The public’s lack of expertise with regard to data interpretation is an opportunity point that real estate professionals have to embrace. Here are three strengths that real estate agents bring to the table when reviewing public data — and why consumers still need us to navigate it for them (even when they think they don’t).
Technology and access to data facilitate everything nowadays — and in an effort to avoid being a curmudgeon, I embrace it. Everyone should, right?
Public dissemination of data gives consumers a lot of information and empowers them to make decisions based on that information. The public can see virtually all properties available for purchase as well as their purchase history even if they are in foreclosure or bankruptcy.
Whether or not the data is correct, it gives consumers a benchmark to inform their choices.
But does having all this data make everyone experts now? Absolutely not, the same way that leaving 200 Yelp restaurant reviews does not make you a food critic and using WebMD does not authorize you to make a qualified medical diagnosis.
The public’s lack of expertise is an opportunity point that real estate professionals have to embrace. We interpret the data and the nuance and frame the context.
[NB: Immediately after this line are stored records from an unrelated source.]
(* ===== verification/RegistryInvariant.v ===== *)
(** The invariant of the plugin directory, and the log of changes that every call appends to. *)

From S2P Require Import Prelude GoText Names Base64 Registry.

(** ** The log *)

(** The last [m] elements. *)
Definition trunc {A} (m : nat) (l : list A) : list A := drop (length l - m) l.

Lemma trunc_app {A} m (l k : list A) : trunc m (trunc m l ++ k) = trunc m (l ++ k).
Proof.
  unfold trunc. rewrite !length_app, length_drop.
  rewrite <-(drop_app_le l) by lia. rewrite drop_drop. f_equal. lia.
Qed.

Lemma trunc_short {A} m (l : list A) : (length l ≤ m)%nat → trunc m l = l.
Proof. intros H. unfold trunc. by replace (length l - m)%nat with 0%nat by lia. Qed.

Lemma length_trunc {A} m (l : list A) : length (trunc m l) = Nat.min m (length l).
Proof. unfold trunc. rewrite length_drop. lia. Qed.

(** What a client that follows the log knows: the registration and the epoch of every instance. *)
Abbreviation view_map := (gmap string (PluginRegistration * Z)) (only parsing).

Definition entry_of (s : storedInstance) : PluginRegistration * Z :=
  (pi_Registration (si_Instance s), pi_Epoch (si_Instance s)).

Definition view (st : directoryState) : view_map := entry_of <$> ds_Instances st.

Definition apply_change (v : view_map) (c : PluginChange) : view_map :=
  let key := instanceMapKey (Registration_Key (pi_Registration (pc_Instance c))) in
  match pc_Kind c with
  | ChangeUpsert => <[key := (pi_Registration (pc_Instance c), pi_Epoch (pc_Instance c))]> v
  | ChangeDelete | ChangeExpire => delete key v
  | ChangeKindOther _ => v
  end.

Definition replay (v : view_map) (log : list PluginChange) : view_map := foldl apply_change v log.

(** [st'] is [st] after the changes [log]. *)
Record evolves (m : nat) (log : list PluginChange) (st st' : directoryState) : Prop := {
  ev_revision : ds_Revision st' = ds_Revision st + Z.of_nat (length log);
  ev_changes : ds_Changes st' = trunc m (ds_Changes st ++ log);
  ev_view : view st' = replay (view st) log;
}.

Lemma evolves_trans m log1 log2 st1 st2 st3 :
  evolves m log1 st1 st2 → evolves m log2 st2 st3 → evolves m (log1 ++ log2) st1 st3.
Proof.
  intros [R1 C1 V1] [R2 C2 V2]. split.
  - rewrite R2, R1, length_app. lia.
  - by rewrite C2, C1, trunc_app, app_assoc.
  - rewrite V2, V1. unfold replay. by rewrite foldl_app.
Qed.

(** ** The invariant *)

Definition change_kind_known (kind : ChangeKind) : Prop :=
  match kind with ChangeKindOther _ => False | _ => True end.

Section wf.
Context (url_Parse : string → result URL) (m : nat).
(** ** Theorems *)

(** Every state the directory reaches is one that it would accept when reading it back: instances,
    leases, epochs and the change log pass [validate]. *)
Theorem registry_state_valid url_Parse m n st :
  (1 ≤ m)%nat → 2 * n < two64 → dir_reach url_Parse m n st → reg_validate url_Parse st = Ok tt.
Proof.
  intros Hm Hn H. apply (dir_reach_wf url_Parse m Hm n st Hn) in H. unfold reg_validate.
  assert (reg_normalize st = st) as ->.
  { unfold reg_normalize. pose proof (dw_schema _ _ _ _ H) as Hs. destruct st. simpl in *. by subst. }
  rewrite (dw_schema _ _ _ _ H), Z.gtb_ltb, Z.ltb_irrefl. rewrite all_ok_Ok.
  - simpl. rewrite all_ok_Ok.
    + simpl. destruct (dw_length _ _ _ _ H). eapply check_changes_Ok; [| |apply H]; lia.
    + intros [id lease] Hin%elem_of_map_to_list. destruct (dw_lease _ _ _ _ H _ _ Hin) as (-> & Ht & s & Hs & Hid).
      unfold check_lease. rewrite bool_decide_eq_false_2 by (intros Hne; by apply Hne).
      rewrite (proj2 (is_empty_false _) Ht). simpl. rewrite Hs, Hid.
      by rewrite bool_decide_eq_false_2 by (intros Hne; by apply Hne).
  - intros [key s] Hin%elem_of_map_to_list.
    destruct (dw_instance _ _ _ _ H _ _ Hin) as (Hn1 & Hk & lease & Hl & Hlk & Hle & Hlx). unfold check_instance.
    rewrite Hn1, Hk, Hl, Hlk, Hle, Hlx. rewrite !bool_decide_eq_false_2 by (intros Hne; by apply Hne).
    rewrite !Z.eqb_refl. simpl. pose proof (dw_epoch _ _ _ _ H _ _ Hin). by rewrite (proj2 (Z.ltb_ge _ _)) by done.
Qed.

(** C34. Watching is complete: a client that knows the registrations and epochs of all instances at some positive
    revision and polls from it without a filter, with any number of calls of other clients in between, either is
    told that its cursor expired, which only happens when the log no longer holds all changes since, or receives a
    page; and when the page reaches the current revision, replaying its changes gives exactly the instances
    registered now, with their registrations and epochs.  When they were last renewed and when they expire is not
    part of what is followed: renewals make no change. *)
Theorem registry_watch_complete url_Parse m n st1 minted k st2 request now r changed st3 :
  (1 ≤ m)%nat → 0 ≤ n → 2 * (n + k) < two64 - 1 → dir_reach url_Parse m n st1 →
  dir_run url_Parse m minted k st1 st2 → 0 < ds_Revision st1 →
  cp_AfterRevision request = ds_Revision st1 → cp_Query request = any_query →
  1 ≤ cp_Limit request ≤ reg_MaxPageSize → 0 ≤ cp_Wait request →
  reg_poll st2 request now m = (r, changed, st3) →
  match r with
  | Ok page => cg_NextRevision page = cg_CurrentRevision page → replay (view st1) (cg_Changes page) = view st3
  | Err err => errors_Is err ErrCursorExpired = true ∧ Z.of_nat m < ds_Revision st3 - ds_Revision st1
  end.
Proof.
  intros Hm Hn0 Hn Hreach Hrun Hpos Hafter Hq Hlim Hwait H.
  assert (0 ≤ k) as Hk0 by (clear -Hrun; induction Hrun; [lia|]; pose proof (dir_step_count _ _ _ _ _ _ H); lia).
  pose proof (dir_reach_wf url_Parse m Hm n st1 ltac:(lia) Hreach) as Hwf1.
  destruct (dir_run_ok url_Parse m Hm minted n k st1 st2 Hwf1 ltac:(lia) Hrun) as [Hwf2 [log1 Hlog1] _ _].
  assert (validatePoll request = Ok request) as Hvp.
  { unfold validatePoll. rewrite Hq, any_query_normal. simpl.
    rewrite (proj2 (Z.eqb_neq _ _)), (proj2 (Z.ltb_ge _ _)), Z.gtb_ltb, (proj2 (Z.ltb_ge reg_MaxPageSize _)),
      (proj2 (Z.ltb_ge (cp_Wait request) 0)) by lia. simpl. destruct request. simpl in *. by subst. }
  destruct (pruneExpired st2 now m) as [b st3'] eqn:Hpr. unfold reg_poll in H. rewrite Hvp, Hpr in H.
  destruct (prune_ok url_Parse m Hm (n + k) st2 now b st3' Hwf2 ltac:(lia) Hpr) as (Hwf3 & [log2 Hlog2] & _).
  pose proof (evolves_trans _ _ _ _ _ _ Hlog1 Hlog2) as Hev. set (log := log1 ++ log2) in *.
  pose proof (ev_revision _ _ _ _ Hev) as Hrev. destruct (dw_bound _ _ _ _ Hwf3) as [Hb0 Hb1].
  rewrite Hafter, Hq in H. rewrite Z.gtb_ltb, (proj2 (Z.ltb_ge (ds_Revision st3') (ds_Revision st1))), (proj2 (Z.ltb_lt 0 (ds_Revision st1))) in H by lia. simpl in H.
  destruct (match ds_Changes st3' with c :: _ => u64 (ds_Revision st1 + 1) <? pc_Revision c | [] => false end) eqn:Hexp.
  { injection H as <- _ <-. simpl. split; [done|]. destruct (ds_Changes st3') as [|c rest] eqn:E; [done|].
    rewrite u64_small in Hexp by (unfold two64 in *; lia). apply Z.ltb_lt in Hexp.
    destruct (dw_changes _ _ _ _ Hwf3 0%nat c) as [Hc _]; [by rewrite E|]. rewrite E in Hc. destruct Hev as [_ Hch _].
    rewrite E in Hch. apply (f_equal length) in Hch. rewrite length_trunc, length_app in Hch. lia. }
  destruct (log_after url_Parse m (n + k) log st1 st3' Hm Hwf3 Hev) as [[pre Hpre] Hfil].
  { destruct (ds_Changes st3'); [done|]. rewrite u64_small in Hexp by (unfold two64 in *; lia). lia. }
  destruct (poll_loop_all any_query (ds_Revision st1) (Z.to_nat (cp_Limit request)) [] (ds_Changes st3') any_query_matches)
    as [[stop Hp]|(page & Hp & [rest Hpage] & Hne)]; [simpl; lia| |]; rewrite Hp in H; injection H as <- _ <-; simpl.
  - intros _. rewrite Hfil. symmetry. apply Hev.
  - intros Hnext. rewrite Hfil in Hpage. assert (rest = []) as ->.
    { destruct page as [|x page _] using rev_ind; [done|]. rewrite last_snoc in Hnext. simpl in Hnext.
      assert (ds_Changes st3' !! (length pre + length page)%nat = Some x) as Hx.
      { rewrite Hpre, Hpage, lookup_app_r by lia. rewrite lookup_app_l by (rewrite length_app; simpl; lia).
        rewrite lookup_app_r by lia. by replace (length pre + length page - length pre - length page)%nat with 0%nat by lia. }
      destruct (dw_changes _ _ _ _ Hwf3 _ _ Hx) as [Hxr _]. rewrite Hpre, Hpage, !length_app in Hxr. simpl in Hxr.
      apply length_zero_iff_nil. lia. }
    rewrite app_nil_r in Hpage. rewrite <-Hpage. symmetry. apply Hev.
Qed.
An algorithm can’t do that, nor will a generic market report, which only gives a broad point of view unspecific to the individual consumer.
Here are three areas of expertise that real estate agents excel in with regard to public data — and why the public still needs us to navigate data for them (even when they think they don’t).
1. Interpreting the data
When doing a comp report, do you take an average dollar amount per square foot, or is a median approach better? Does one base the sales only in the building, or is the entire neighborhood taken into account? How much further in a pricing analysis do you go back?
Interpreting data means answering these questions and sharing information your clients don’t already know.
As an example, a colleague and I represented five sellers of an assemblage of properties being sold as a development site in Queens, New York. Through public data, the sellers had an idea of what prices they wanted based on what similar parcels sold for.
They did not, however, know about the special zoning district, which mandated that one-third of the buildable square footage was to be for commercial use and mandatory improvements to the city’s subway system. We brought this to their attention to manage their expectations.
Due to those factors, the values of their properties and air-rights were worth much less than expected. We estimated that they were 30 percent lower than their initial offering price. The sellers were not happy to have gotten several offers and then have the same offers being rescinded because of this.
Fortunately, we sold these parcels at the pricing that we anticipated. Our sellers were happy with the outcome because we stuck to our guns and did the appropriate research and interpretation of the data.
We can only provide information and make suggestions based on our expertise and experiences. As consultants, we need to make sure that our advice has a foundation and is not just based on a whim. Our whims mean nothing, but the consumer’s whims mean everything.
2. Spotting trends
Is it days on market? Price history? Comparable sales? Quick answer: It’s all of those and more. Each variable helps paint the picture. With detailed research, one can find the anomalies, inconsistencies and relevant information out there about the property.
Just like an avant-garde surreal painting where the viewer “fills in the blanks,” public data is open to interpretation. It is a good starting point to get a sense of where your specific real estate market is.
However, not one website, application or market report is the be-all, end-all. You need to triple check your data. Online aggregate websites are not always correct, and local municipalities don’t always record sales immediately. Check with as many data resources as you can.
3. Framing the context
Public data is like a machete — it’s good to have when you are finding your way through the jungle, but in the wrong hands, it could hurt you. No one wants that.
Real estate trends are not only found in data — they are behind the numbers and in the individual communities, subdivisions, buildings and neighborhoods where each property is located.
No matter what you are looking for, there is data out there on it — but when it comes to real estate, trends and context are just as important as the data itself.
Until technology catches up with us, real estate agents will remain the absolute best resource for data interpretation available.
David R. Grossmann is a Long Island City-based real estate agent with Compass.